La crise sanitaire a finalement été l’occasion de repenser le tourisme de demain pour Venise, qui relance le projet de taxes et de réservations pour accéder à la ville. Les excursionnistes devront donc payer entre 3 et 10€ dès 2023, et seront invités à réserver leur entrée à Venise grâce à un système d’incitations (réductions sur des prestations par exemple), l’idée étant de pouvoir anticiper et gérer les flux correctement.

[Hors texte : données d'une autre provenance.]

(** * hatch-nodejs-version: the NodeJS metadata source

    A shallow embedding of [hatch_nodejs_version/metadata_source.py] and the
    properties of its person, repository and bugs parsers and of [update].

    Python strings are modelled as [string] (sequences of [ascii] code
    units), dictionaries as [gmap string _], exceptions as the left summand
    of [result], and the in-place mutation of the destination metadata as a
    state-and-error monad. *)

From Stdlib Require Import String Ascii ZArith List Bool.
From stdpp Require Import gmap strings list fin_maps.

Set Warnings "-register-all".
Local Open Scope string_scope.
Local Open Scope list_scope.

(** ** Python values and exceptions *)

(** The values [json.load] produces.  A JSON number is an [int] or a
    [float]; the program never inspects either, so a float carries its
    decimal mantissa and exponent only. *)
Inductive value : Type :=
| VNone
| VBool (b : bool)
| VInt (n : Z)
| VFloat (mantissa exponent : Z)
| VStr (s : string)
| VList (l : list value)
| VDict (d : gmap string value).

(** The exceptions the program can raise, or let escape from the
    operations it performs on its arguments. *)
Inductive error : Type :=
| ValueError (msg : string)
| KeyError (key : string)
| TypeError
| AttributeError
| OSError (msg : string)
| JSONDecodeError.

Definition result (A : Type) : Type := error + A.
Definition Ok {A : Type} (a : A) : result A := inr a.
Definition Err {A : Type} (e : error) : result A := inl e.

Definition rbind {A B : Type} (r : result A) (f : A → result B) : result B :=
  match r with
  | inl e => inl e
  | inr a => f a
  end.

(** [[f(x) for x in l]]: the first exception aborts the comprehension. *)
Fixpoint rmapM {A B : Type} (f : A → result B) (l : list A) : result (list B) :=
  match l with
  | [] => Ok []
  | x :: l' =>
      rbind (f x) (λ y, rbind (rmapM f l') (λ ys, Ok (y :: ys)))
  end.

(** ** Strings *)
Module Str.

(** [s[:n]] *)
Fixpoint take (n : nat) (s : string) : string :=
  match n, s with
  | S n', String c s' => String c (take n' s')
  | _, _ => ""
  end.

(** [s[n:]] *)
Fixpoint drop (n : nat) (s : string) : string :=
  match n, s with
  | S n', String c s' => drop n' s'
  | _, _ => s
  end.

Fixpoint all_chars (p : ascii → bool) (s : string) : bool :=
  match s with
  | "" => true
  | String c s' => p c && all_chars p s'
  end.

(** [c in s] *)
Fixpoint has_char (c : ascii) (s : string) : bool :=
  match s with
  | "" => false
  | String x s' => Ascii.eqb x c || has_char c s'
  end.

Fixpoint last_char (s : string) : option ascii :=
  match s with
  | "" => None
  | String c "" => Some c
  | String _ s' => last_char s'
  end.

Definition is_empty (s : string) : bool :=
  match s with "" => true | _ => false end.

(** The length of the longest prefix of [s] made of characters in [p]. *)
Fixpoint run (p : ascii → bool) (s : string) : nat :=
  match s with
  | "" => 0
  | String c s' => if p c then S (run p s') else 0
  end.

End Str.

Import Str.

(** ** Regular expressions: the fragment of Python's [re] the two patterns use

    [re.match] is a backtracking matcher: it explores the alternatives of a
    pattern depth first, in priority order, and answers with the first
    complete match.  [rmatch r st] lists, in that priority order, every
    state in which a match of [r] started in [st] can end; the first
    element of the list for the whole pattern is the match Python reports. *)
Module Re.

Lutter contre la désertification

La ville s’attèle également à la chasse aux boutiques souvenirs et autres commerces dédiés aux tourisme. En effet, le nombre de magasins  vendant des “attrapes touristes” ne représentants ni l’artisanat local, ni la culture de la ville explose. Les commerces pour les habitants se raréfient, et les prix augmentent. Conséquence : Les quartiers se vident, les loyers explosent et l’ADN de la  ville se perd. Les statistiques démographiques illustrent parfaitement ce phénomène de désertification puisqu’en 30 ans, la population est passée de 120 000 à 55 000 personnes. La ville lutte désormais contre ce type de magasin en interdisant tout nouveau commerce vendant de la marchandise low cost ou des souvenirs non artisanaux dans certains quartiers historiques, idem pour les magasins vendant des boissons ou collations.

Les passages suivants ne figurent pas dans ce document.